As a continuation of their Open for Takeout program, Bud Light announced Bud Light: Certified Fresh, an initiative designed to ensure that when people begin returning to bars and restaurants, they’ll be greeted with the freshest Bud Light possible.
COVID-19 has wreaked havoc on the hospitality industry. Restaurants and bar employees are facing real challenges, especially those that have had to close completely.
As a company, Anheuser-Busch has made a multi-faceted commitment to support restaurant and bar workers. The company has contributed $1 million to the US Bartenders Guild’s Bartender Emergency Assistance Program for its COVID-19 Relief and Response Program, and an additional $1 million to local and regional organizations that are supporting on-premise bar and restaurant workers.
Now, as many of these restaurants and bars are working to reopen, Bud Light is building on Anheuser-Busch’s commitment with “Bud Light: Certified Fresh,” which will provide assistance with draught and packaged beer that is past its ‘best before’ date.

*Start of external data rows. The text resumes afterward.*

(** The pages of a piece of a response. *)
Lemma piece_pages available (data : list Z) k :
  0 < available <= 2 ^ 24 → available mod 4096 = 0 ∨ Z.of_nat (length data) <= available → data ≠ [] →
  let xfer := xfer_size (Z.of_nat (length data)) available in
  xfer_pages a xfer = Ok k →
  0 < xfer <= 2 ^ 24 ∧ xfer <= Z.of_nat (length data) ∧ k = npages xfer ∧ (xfer = Z.of_nat (length data) ∨ xfer = 4096 * k).
Proof.
  intros Hav Hwhole Hne xfer Hk. assert (Hlen : 0 < Z.of_nat (length data)) by (destruct data; simpl; [done|lia]).
  assert (Hx : xfer = Z.min available (Z.of_nat (length data))) by (unfold xfer, xfer_size; case_bool; lia).
  clearbody xfer. unfold xfer_pages in Hk. rewrite (am_page L a Ha), (u32_small (xfer + 4096)), (u32_small (xfer + 4096 - 1)), udiv_ok in Hk by lia.
  injection Hk as Hk. replace (xfer + 4096 - 1) with (xfer + 4095) in Hk by lia. fold (npages xfer) in Hk. split_and!; [lia..|done|].
  destruct (Z.le_gt_cases (Z.of_nat (length data)) available); [left; lia|right].
  destruct Hwhole as [Hm|]; [|lia]. unfold npages in Hk. Z.to_euclidean_division_equations. lia.
Qed.

(** Responses before the last one end before it begins. *)
Lemma before_last R W V s j resp i w :
  Inv R W V s → cs_responses s !! j = Some resp → (S j < length (cs_responses s))%nat → 0 <= i < Z.of_nat (length resp) →
  start_page (cs_requests s) (pred (length (cs_responses s))) <= w → 4096 * start_page (cs_requests s) j + i < 4096 * w.
Proof.
  intros Hs Hj Hlast Hi Hw. destruct (answered_size _ _ _ _ _ _ _ _ _ Hs Hj) as (q & _ & _ & _ & _ & HS).
  pose proof (start_page_mono (cs_requests s) (S j) (pred (length (cs_responses s))) (rq_each _ (ci_requests _ _ _ _ _ _ _ Hs)) ltac:(lia)) as Hmono.
  pose proof (answered_length _ _ _ _ _ _ _ Hs). pose proof (proj2 (npages_bounds (Z.of_nat (length resp)) _) eq_refl). lia.
Qed.

Lemma inv_writes R W V m h d data rd u qs rs fin available k :
  Inv R W V (mk_completion m h d (Sending data) rd u qs rs fin) →
  0 < available <= completion_queue_page_size a * dispatch_buffer_pages (constants m) →
  available mod completion_queue_page_size a = 0 ∨ Z.of_nat (length data) <= available →
  let xfer := xfer_size (Z.of_nat (length data)) available in
  xfer_pages a xfer = Ok k → completion_queue_reserve_back a k d = true →
  Inv R W (W + k) (mk_completion m (write_to_host a data xfer d h) d (Written k (drop (Z.to_nat xfer) data)) rd u qs rs fin) ∧ 0 < k.
Proof.
  intros Hs Hav Hwhole xfer Hk Hres. pose proof (ci_sending _ _ _ _ _ _ _ Hs) as (HV & Hne & j & resp & Hlast & Hresp & Hw & Hdata). simpl in HV, Hlast, Hresp, Hw, Hdata.
  pose proof (ma_pages _ _ _ _ (ci_manager _ _ _ _ _ _ _ Hs)) as Hpages. simpl in Hpages. rewrite (am_page L a Ha) in Hav, Hwhole.
  pose proof (ci_order _ _ _ _ _ _ _ Hs) as Ho. pose proof (ci_dispatcher _ _ _ _ _ _ _ Hs) as Hd. simpl in Hd.
  destruct (piece_pages available data k ltac:(lia) Hwhole Hne Hk) as (Hx & Hxl & Hkx & Hxk). fold xfer in Hx, Hxl, Hkx, Hxk.
  pose proof (proj2 (npages_bounds xfer k) (eq_sym Hkx)) as Hkb.
  rewrite (reserve_pages_spec L HL a Ha W R d k Hd) in Hres by lia. apply bool_decide_eq_true in Hres.
  destruct (write_spec L HL a Ha W R d data xfer h Hd) as [Hin Hout]; [lia..|].
  destruct (answered_size _ _ _ _ _ _ _ _ _ Hs Hresp) as (q & _ & _ & _ & _ & HS). simpl in HS.
  pose proof (proj2 (npages_bounds (Z.of_nat (length resp)) _) eq_refl) as Hnp.
  assert (Hlen : Z.of_nat (length data) = Z.of_nat (length resp) - 4096 * (W - start_page qs j)).
  { assert (length data ≠ 0)%nat by (destruct data; done). rewrite Hdata, length_drop in *. lia. }
  split; [|lia].
  assert (Hbefore := λ j resp i, before_last R W V _ j resp i W Hs). simpl in Hbefore. rewrite Hlast in Hbefore. simpl in Hbefore.
  destruct Hs as [_ Hqs Hm Hev _ Hans Hfin _ Hrd Hst Hu]. simpl in *. split; simpl; try done.
  - lia.
  - split_and!; [done|lia|]. exists j, resp. split_and!; [done..|lia|destruct Hxk; lia|].
    rewrite Hdata, drop_drop. destruct Hxk as [Hxk|Hxk]; [|f_equal; lia].
    rewrite !drop_ge; [done|lia|lia].
  - intros j' resp' i Hj' Hi Hpos. destruct (Z.lt_ge_cases (4096 * start_page qs j' + i) (4096 * W)) as [Hold|Hnew].
    + replace (4096 * start_page qs j' + i) with (4096 * W + (4096 * start_page qs j' + i - 4096 * W)) by lia.
      rewrite Hout by lia. replace (4096 * W + (4096 * start_page qs j' + i - 4096 * W)) with (4096 * start_page qs j' + i) by lia.
      apply Hst; [done|lia..].
    + destruct (decide (j' = j)) as [->|Hne'].
      2:{ pose proof (lookup_lt_Some _ _ _ Hj'). specialize (Hbefore j' resp' i Hj' ltac:(lia) Hi). lia. }
      rewrite Hresp in Hj'. injection Hj' as <-.
      replace (4096 * start_page qs j + i) with (4096 * W + (4096 * start_page qs j + i - 4096 * W)) by lia.
      rewrite Hin by (destruct Hxk; lia). rewrite Hdata, nth_drop_add. f_equal. lia.
Qed.

Lemma inv_pushes R W V m h d k data rd u qs rs fin :
  Inv R W V (mk_completion m h d (Written k data) rd u qs rs fin) →
  Inv R V V (mk_completion m h (completion_queue_push_back a k d) (after_push data) rd u qs rs fin) ∧ W < V.
Proof.
  intros Hs. pose proof (ci_sending _ _ _ _ _ _ _ Hs) as (HV & Hk & j & resp & Hlast & Hresp & Hw & Hdata). simpl in *.
  destruct (answered_size _ _ _ _ _ _ _ _ _ Hs Hresp) as (q & _ & _ & _ & _ & HS). simpl in HS.
  pose proof (proj2 (npages_bounds (Z.of_nat (length resp)) _) eq_refl) as Hnp.
  pose proof (ci_order _ _ _ _ _ _ _ Hs) as Ho. split; [|lia].
  destruct Hs as [_ Hqs Hm Hev Hd Hans Hfin _ Hrd Hst Hu]. simpl in *. split; simpl; try done.
  - lia.
  - subst V. apply (push_pages_spec L HL a Ha W R d k Hd); lia.
  - destruct data as [|x data]; simpl.
    + split; [done|]. rewrite Hlast. pose proof (f_equal length Hdata) as Hl. rewrite length_drop in Hl. simpl in Hl. lia.
    + split_and!; [done..|]. by exists j, resp.
  - destruct rd as [| |r c word]; simpl in *; try done. destruct Hrd as [? (w & ? & ?)]. split; [done|]. exists w. split; [done|lia].
Qed.
End steps.

(** * The reader's steps keep the invariant, and never fail *)
Lemma div_up_pages n : 0 < n < 2 ^ 32 - 4096 → MathUtil.div_up n TRANSFER_PAGE_SIZE = Ok (npages n).
Proof.
  intros Hn. unfold MathUtil.div_up. change TRANSFER_PAGE_SIZE with 4096. cbn [Z.ltb Z.compare check mbind outcome_bind].
  rewrite (u32_small (n + 4096)), (u32_small (n + 4096 - 1)) by lia. unfold npages. do 2 f_equal. lia.
Qed.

In states where legal, Bud Light and its wholesaler and distributor partners will replace any Bud Light that is past its ‘best before’ date at no cost, to ensure that the Bud Light they’re serving when it’s safe to reopen is at its best.
Brendan Whitworth, Chief Sales Officer for Anheuser-Busch waxed poetic about the new program….
“We take immense pride in the quality of our products. We also know that people are looking forward to safely enjoying that first beer out with friends.”
‘Bud Light: Certified Fresh’ encompasses every aspect of our industry-leading quality assurance process and allows us to support the people behind bars and restaurants when they need it the most. When they reopen, they can welcome customers back with the best quality Bud Light.”
Bottom line…Fresh beer wins every time…
And brewers, from the majors to the smallest craft breweries, ALWAYS need to ensure that the beers they offer are as fresh as possible, if they hope to prosper and survive.